Vito Quiles y Bertrand Ndongo censurados: la izquierda ejecuta su plan para expulsar a periodistas "molestos"
La Mesa del Congreso acuerda retirar de forma cautelar las acreditaciones de ambos comunicadores tras las denuncias presentadas por varios grupos parlamentarios

Bertrand Ndongo y Vito Quiles
La decisión de la Mesa del Congreso de suspender cautelarmente las acreditaciones de Vito Quiles y Bertrand Ndongo ha desatado una enorme polémica política y mediática en España. Mientras PSOE y Sumar justifican la medida alegando “comportamientos inapropiados”, numerosos sectores críticos denuncian que se trata de un intento evidente de silenciar a periodistas incómodos que llevan años realizando preguntas incómodas al poder.
La suspensión llega después de meses y tras varias denuncias impulsadas por partidos de izquierdas y asociaciones parlamentarias. Según distintas informaciones publicadas este miércoles, la Cámara habría aplicado medidas cautelares indefinidas mientras se resuelven expedientes abiertos contra ambos comunicadores. Según han informado fuentes de la Mesa, la decisión se ha tomado en aplicación del artículo 56.2 de la Ley del Procedimiento Administrativo Común, que permite adoptar medidas provisionales en estos casos.
Para muchos ciudadanos, la cuestión de fondo no es únicamente disciplinaria, sino política: ¿puede el Congreso decidir qué periodistas son aceptables y cuáles no?
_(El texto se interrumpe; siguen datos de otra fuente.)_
(** * StackSentinel Python client: a shallow embedding and its properties

    The development follows [StackSentinel/__init__.py]: the client
    ([StackSentinelClient]) that turns an exception into a report and posts
    it, and the WSGI middleware ([StackSentinelMiddleware]) that reports
    and re-raises.

    Python values are trees ([pyval]); the one object that the code
    mutates and shares with its caller, the [state] dictionary, lives in a
    store and is passed by address.  Exceptions are a result type, the
    store and the observable events are threaded through a state monad
    that keeps the store when a call raises. *)

From Stdlib Require Import ZArith Lia.
From stdpp Require Import base option list strings pretty.

Open Scope Z_scope.

#[local] Set Warnings "-register-all".

(** ** Python values *)

(** Dictionary keys: the hashable kinds that occur in reports.  [KStr],
    [KInt] and [KNone] are keys the [json] encoder accepts; [KTuple]
    stands for the hashable keys it rejects. *)
Inductive pykey : Type :=
  | KStr (s : string)
  | KInt (z : Z)
  | KNone
  | KTuple (l : list Z).

(** An object outside the kinds [json] knows: its class name and what
    [repr] does on it ([None]: [repr] raises). *)
Record pyobj : Type := PyObj {
  o_class : string;
  o_repr : option string
}.

(** Values are trees.  A list or dictionary that holds itself, directly
    or through others, is unrolled down to the place where it comes back:
    [PCircular] stands for a container met again inside itself. *)
Inductive pyval : Type :=
  | PNone
  | PBool (b : bool)
  | PInt (z : Z)
  | PStr (s : string)
  | PList (l : list pyval)
  | PTuple (l : list pyval)
  | PDict (d : list (pykey * pyval))
  | PObj (o : pyobj)
  | PCircular.

(** A dictionary keeps insertion order; keys are unique in dictionaries
    built by [dict_set]. *)
Abbreviation pydict := (list (pykey * pyval)).

#[global] Instance pykey_eq_dec : EqDecision pykey.
Proof. solve_decision. Defined.
(** The local variables of [filter] that the scan of a document reads and
    writes. [nala_doc] is assigned at a match only, and keeps its value from
    one document to the next. [spans] records the [(start, end)] computed
    at each match, in order; [out] the pairs yielded so far. *)
Record scan := {
  positive_sentences : Z;
  found_in_sentence : bool;
  used_regexs : gmap string Z;
  nala_doc : option Document;
  spans : list (Z * Z);
  out : list item;
}.

Inductive outcome :=
| Returned                   (* the input sequence ended *)
| UnboundLocalError.         (* [nala_doc] read before any match assigned it *)

Section HighRecall.
Context {pattern : Type}.
(** [reg.search(text)] as a span, and [reg.pattern]. *)
Variable search : pattern → string → option (Z * Z).
Variable pattern_source : pattern → string.
(** [NLTKSplitter]: the sentences of a part's text. *)
Variable split_sentences : string → list string.
(** The copy of the document after the pipeline, the labeler, [crf.tag],
    [PostProcessing] and [ExclusiveNLDefiner]. *)
Variable nala_tag : Document → Document.
(** [nalaf]'s [Document.overlaps_with_mention(start, end, annotated=False)]. *)
Variable overlaps_with_mention : Document → Z → Z → option Entity.
(** [self.patterns] and [self.threshold]. *)
Variable patterns : list pattern.
Variable threshold : Q.
Definition duplicate_request : request := GET WP_POSTS_URL [("slug", slug)] None 20.

(** The ways the duplicate check can fail to observe the CMS. *)
Inductive duplicate_check_fails : Prop :=
| check_transport_error (e : exn) :
    http w duplicate_request = Throws e -> duplicate_check_fails
| check_bad_status (r : response) :
    http w duplicate_request = Returns r -> status_code r <> 200%Z ->
    duplicate_check_fails
| check_not_json (r : response) (e : exn) :
    http w duplicate_request = Returns r -> status_code r = 200%Z ->
    json_body r = Throws e ->
    duplicate_check_fails
| check_not_a_list (r : response) (j : value) :
    http w duplicate_request = Returns r -> status_code r = 200%Z ->
    json_body r = Returns j -> (forall l, j <> JList l) ->
    duplicate_check_fails.

(** The ways the generative text path yields nothing for a context block. *)
Inductive generative_text_unavailable (ctx : string) : Prop :=
| text_no_client :
    client = false -> generative_text_unavailable ctx
| text_exception (e : exn) :
    chat_completions w sys_prompt (user_prompt ctx) = Throws e ->
    generative_text_unavailable ctx
| text_no_choice :
    chat_completions w sys_prompt (user_prompt ctx) = Returns [] ->
    generative_text_unavailable ctx
| text_no_content (rest : list (option string)) :
    chat_completions w sys_prompt (user_prompt ctx) = Returns (None :: rest) ->
    generative_text_unavailable ctx
| text_empty (content : string) (rest : list (option string)) :
    chat_completions w sys_prompt (user_prompt ctx) = Returns (Some content :: rest) ->
    py_strip content = EmptyString ->
    generative_text_unavailable ctx.

(** What [finnhub_company_news] returns, read off the provider's answer. *)
Definition news_digest (ticker : string) : list value :=
  if truthy_str FINNHUB_API_KEY then
    match http w (news_request ticker) with
    | Returns r =>
        if Z.eqb (status_code r) 200 then
          match json_body r with
          | Returns (JList l) => firstn 2 l
          | _ => []
          end
        else []
    | Throws _ => []
    end
  else [].

(** The figure the fallback of the image step renders. *)
Definition fallback_figure : figure :=
  dashboard_figure (snapshot dashboard_tickers) (snapshot m7_items).

Definition is_savefig (ev : event) : bool :=
  match ev with
  | SaveFig _ _ => true
  | _ => false
  end.

(** The duplicate check sees the CMS and finds no post. *)
Definition duplicate_check_empty : Prop :=
  exists r, http w duplicate_request = Returns r
            /\ status_code r = 200%Z
            /\ json_body r = Returns (JList []).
La crítica que emerge desde sectores conservadores y defensores de la libertad de expresión es que se está utilizando el reglamento parlamentario para apartar voces incómodas, especialmente aquellas que han perseguido temas sensibles relacionados con el Gobierno de Pedro Sánchez y figuras próximas al Ejecutivo.
En el caso de Vito Quiles, una de las acusaciones señaladas es haber grabado imágenes sin autorización en dependencias parlamentarias. Bertrand Ndongo, por su parte, ha sido objeto de denuncias por enfrentamientos verbales segun denuncias de grupos parlamentarios de izquierda.
Censura parlamentaria
La controversia también coincide con el bloqueo de diversas iniciativas legislativas en el Congreso y con un clima político cada vez más polarizado. Algunos medios críticos con el Ejecutivo hablan directamente de “censura parlamentaria”, mientras otros justifican la actuación institucional como una manera de preservar el orden dentro de la Cámara.
Desde sectores afines a Quiles y Ndongo se insiste en que ambos representan un tipo de periodismo incómodo para el poder tradicional, capaz de romper el discurso institucional y preguntar lo que otros medios evitan.
Las medidas adoptadas se basan en el nuevo artículo 98 del Reglamento del Congreso, aprobado el pasado 28 de julio con el rechazo de PP, Vox y UPN, que establece las normas de funcionamiento y conducta para los medios de comunicación acreditados en la Cámara.
Los precedentes de sanciones a periodistas en el Congreso
Los antecedentes de expulsiones o retirada de acreditaciones a periodistas en el Congreso son muy reducidos. Uno de los casos más conocidos ocurrió en 2019, cuando la Cámara suspendió temporalmente la acreditación de un periodista de OKdiario por la difusión de imágenes grabadas en zonas restringidas del Parlamento. Aquella decisión terminó siendo anulada posteriormente por el Tribunal Supremo.
Fuera de ese episodio, apenas existen precedentes recientes de sanciones de este nivel contra profesionales acreditados en el Congreso, más allá de expulsiones puntuales durante ruedas de prensa o restricciones temporales por motivos de seguridad o altercados concretos.